This panel was convened at 9:00 am, Friday, March 27, by its moderator, David Kaye of the UCLA School of Law, who introduced the panelists: Angela M. Banks of William and Mary School of Law; Alex Little of the U.S. Attorney's Office for the District of Columbia; Janina Dill of the University of Oxford; and Haft M. Osofsky of Washington and Lee School of Law. *
SOVEREIGNTY, DEFERENCE, AND DEPORTATION: ALLOCATING AND ENFORCING IMMIGRANTS' RIGHTS IN THE UNITED STATES AND EUROPE
As international migration continues to rise, the United States and many European states are facing important challenges regarding the scope of states' immigration power and the role of international law in defining that scope. (1) The regulation of membership within a polity is generally regarded as an essential aspect of state sovereignty. Through the immigration power, states determine who can enter, who can reside, under what conditions individuals can reside, who can be deported, and who can become a citizen. Historically, international law has played a prominent role in defining the scope of states' sovereign powers, yet this body of law has rarely regulated state use of the immigration power. The power to deport is a significant power that states hold, particularly with regard to long-term foreign residents who have been granted permission to reside in a state indefinitely. The manner in which a state exercises its deportation power can unsettle the lives of noncitizens, their families, and their communities, which often include citizens. As Justice Brewer stated in his dissenting opinion in Fong Yue Ting, "[e]very one knows that to be forcibly taken away from home and family and friends and business and property, and sent across the ocean to a distant land, is punishment; and that oftentimes the most severe and cruel." (2) Additionally, the lack of secure residency for long-term foreign residents may also hamper the integration of these individuals within the broader society. (3)
Within the last one hundred years, international legal norms and rules regarding individual rights have changed significantly, which has indirectly limited the scope of states' power to deport resident noncitizens. Yet, the manner in which states ensure that the exercise of the deportation power comports with these limits varies greatly. Within western democratic states, two models for achieving this goal are identifiable: the immigration regulation is political model and the immigration regulation is legal model. These models differ in the manner in which immigration-related rights are allocated and the role of the judiciary and administrative adjudicative bodies in monitoring and evaluating state immigration decisions. The political model allocates immigration-related rights based on citizenship status, while the legal model allocates these rights based on affiliation with the state of residence. While only citizens have the fight to enter and are the only individuals not subject to deportation grounds within the political model, these fights regarding entry and protection from deportation are granted to noncitizens with significant affiliation with the state of residence within the legal model. Within both models, non-immigration related rights are allocated based on an individual's status as a person physically present within the territory of a state. Yet, the ability of noncitizens to use non-immigration related rights to challenge deportation decisions is very different within the two models because of the jurisdiction of the courts and the administrative adjudicative bodies and the standards of review utilized by reviewing courts.

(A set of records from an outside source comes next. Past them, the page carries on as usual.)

(* ===== verification/Isolation.v ===== *)
(** A buffer keeps its memory while others work.  The operations of a client that
    leave a buffer alone are run beside its backing, which is put under a guard: the
    ownership theorems hold of them unchanged, and the guard says that nobody wrote to
    the backing. *)
From S2P Require Import Prelude Types CheckedMath Platform Resources HostBackend SharedBackend.
From S2P Require Import FileBackend CudaBackend Domain State Sim Ledger Pool Lifecycle Runtime.
From S2P Require Import Handle Facade SimResources SimRuntime Frames RefSpec Refcount Clients.
From S2P Require Import Backing Allocation Charges Release Ownership Conservation.

Section isolation.
Context {P : Platform}.
Implicit Types s : RuntimeImpl.

(** The operation does not migrate the buffer, copy into it, verify its device memory
    (which writes to it) or copy to its addresses. *)
Definition leaves_alone (c : nat) (o : ClientOp) s : Prop :=
  match o with
  | OMigrate h t => h_ctl h ≠ Some c ∨ is_ok (migrate c t s).1 = false ∨ rec_domain (rec (ctl_at s c)) = t
  | OCopyFrom h _ _ _ => h_ctl h ≠ Some c
  | OVerify h => h_ctl h ≠ Some c ∨ rec_domain (rec (ctl_at s c)) ≠ MemoryDomain.DEVICE
  | OCopyTo _ d off n =>
      let a := rec_backing (rec (ctl_at s c)) in
      d + off + n ≤ na_pointer a ∨ na_pointer a + na_committed a ≤ d + off
  | _ => True
  end.
(** A managed step that leaves the buffer alone, after which the client still has an
    object of it. *)
Inductive sparing_step (c : nat) : RuntimeImpl * list Token → RuntimeImpl * list Token → Prop :=
  | sparing_step_op o s ts rest :
      managed o → ts ≡ₚ consumes o ++ rest → (∀ t, t ∈ borrows o → t ∈ ts) →
      id_counter_ s < two64 - 1 → leaves_alone c o s →
      (∃ t, t ∈ (client_op o s).1 ++ rest ∧ refers_to c t) →
      sparing_step c (s, ts) ((client_op o s).2, (client_op o s).1 ++ rest).

(** ** References *)

(** A reference that is not the only one is not the last one. *)
Lemma not_last s t t' ts r :
  sound s (t :: ts) → token_ref t = Some r → t' ∈ ts → refers_to (ref_ctl r) t' →
  refs (ctl_at s (ref_ctl r)) ≠ 1.
Proof.
  intros Hs Ht Hin Hr. apply fmap_Some in Hr as (r' & Ht' & Hr').
  destruct (sound_live s _ t r Hs ltac:(by left) Ht) as (k & Hk & _).
  pose proof (cc_refs _ _ _ _ _ (co_ctl _ _ _ _ (so_coherent _ _ Hs) _ _ Hk)) as Hc.
  rewrite (abs_ctl_at s _ k Hk) in Hc. cbn [a_refs abs_ctl spec_of sp_refs] in Hc.
  rewrite (refs_of_some _ _ _ Ht), count_refs_cons in Hc.
  unfold uses in Hc. rewrite decide_True in Hc by done.
  pose proof (count_refs_elem (ref_ctl r) r' (refs_of ts) (refs_of_elem _ _ _ Hin Ht') (eq_sym Hr')). lia.
Qed.
(** What an operation returns of the object it drops refers to nothing. *)
Lemma kept_elsewhere o s rest t t' c :
  sound s (consumes o ++ rest) → t ∈ drops o → t' ∈ (client_op o s).1 ++ rest → refers_to c t' →
  ∃ l, consumes o = t :: l ∧ t' ∈ l ++ rest.
Proof.
  intros Hs Ht Hin Hr. destruct o; cbn [drops consumes client_op] in *; try by apply not_elem_of_nil in Ht.
  - apply list_elem_of_singleton in Ht as ->. exists []. split; [done|]. rewrite bind_run in Hin. cbn [ret fst app] in *.
    apply elem_of_cons in Hin as [->|Hin]; [|done]. unfold refers_to, handle_release in Hr. cbn [token_ref] in Hr.
    destruct (h_ctl h) as [x|] eqn:Hc; [|cbn in Hr; by rewrite Hc in Hr].
    pose proof (so_tokens _ _ Hs) as Hok. apply Forall_cons in Hok as [Hok _].
    destruct (Hok x Hc) as (_ & Hv & _). rewrite Hv in Hr. cbn [negb] in Hr. by rewrite bind_run in Hr.
  - apply list_elem_of_singleton in Ht as ->. eexists. split; [done|]. unfold handle_move_assign in Hin.
    rewrite !bind_run in Hin. cbn [ret fst snd app] in *. apply elem_of_cons in Hin as [->|Hin]; [by left|].
    apply elem_of_cons in Hin as [->|Hin]; [done|]. by right.
  - apply list_elem_of_singleton in Ht as ->. exists []. split; [done|]. by rewrite bind_run in Hin.
Qed.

The judiciary and administrative adjudicative bodies play very different roles in monitoring, evaluating, and constraining state use of the power to deport noncitizens. Within the political model, the judiciary is not responsible for monitoring, evaluating, or constraining the political branches in their exercise of the power to deport noncitizens. Both the creation of the plenary power doctrine in the late nineteenth century and separation of powers concerns gave rise to this limited judicial role in reviewing deportation decisions. Judicial bodies play a much more active role in reviewing deportation decisions within the legal model. Supranational judicial bodies like the European Court of Human Rights (ECHR) and domestic administrative adjudicative bodies, like the Raad van State in the Netherlands or the Council of State in France, analyze allegations of deportation-related ECHR fights violations utilizing proportionality review without recourse to the margin of appreciation doctrine. These adjudicative bodies balance the interests of the state in effectuating a deportation order with the rights of the noncitizen subject to deportation. This process provides an opportunity to monitor, evaluate, and, if necessary, constrain the state's use of the power to deport. The legal model provides institutional mechanisms to ensure that state decision-making regarding deportation is not arbitrary and that it adheres to law, both the domestic requirements for deporting a noncitizen and the international legal limits upon the state's power to deport noncitizens.
These international legal limits are relatively new within international law, and they are generally implicit rather than explicit, although regulation by the European Union is creating more explicit limits. (4) At the time that the United States created the plenary power doctrine, international law provided very few limits on a state's sovereign power to exclude and expel noncitizens. Treatment of individuals, citizens and noncitizens alike, within the territory of a state was considered to be within the state's domestic jurisdiction, which was outside of the reach of international law. The idea that states had absolute sovereignty to exclude and expel noncitizens, while debatable in the late nineteenth century, was not viable by the late twentieth century due to the prominence of human rights treaties. Both the political model and the legal model reflect the international legal norms and rules governing at the time of the model's development. The late nineteenth century creation of the political model reflects the idea of absolute sovereignty and individuals as objects within international law. The development of the legal model in the late twentieth century reflects the transformation of individuals into subjects of international law due to the ratification of human rights treaties.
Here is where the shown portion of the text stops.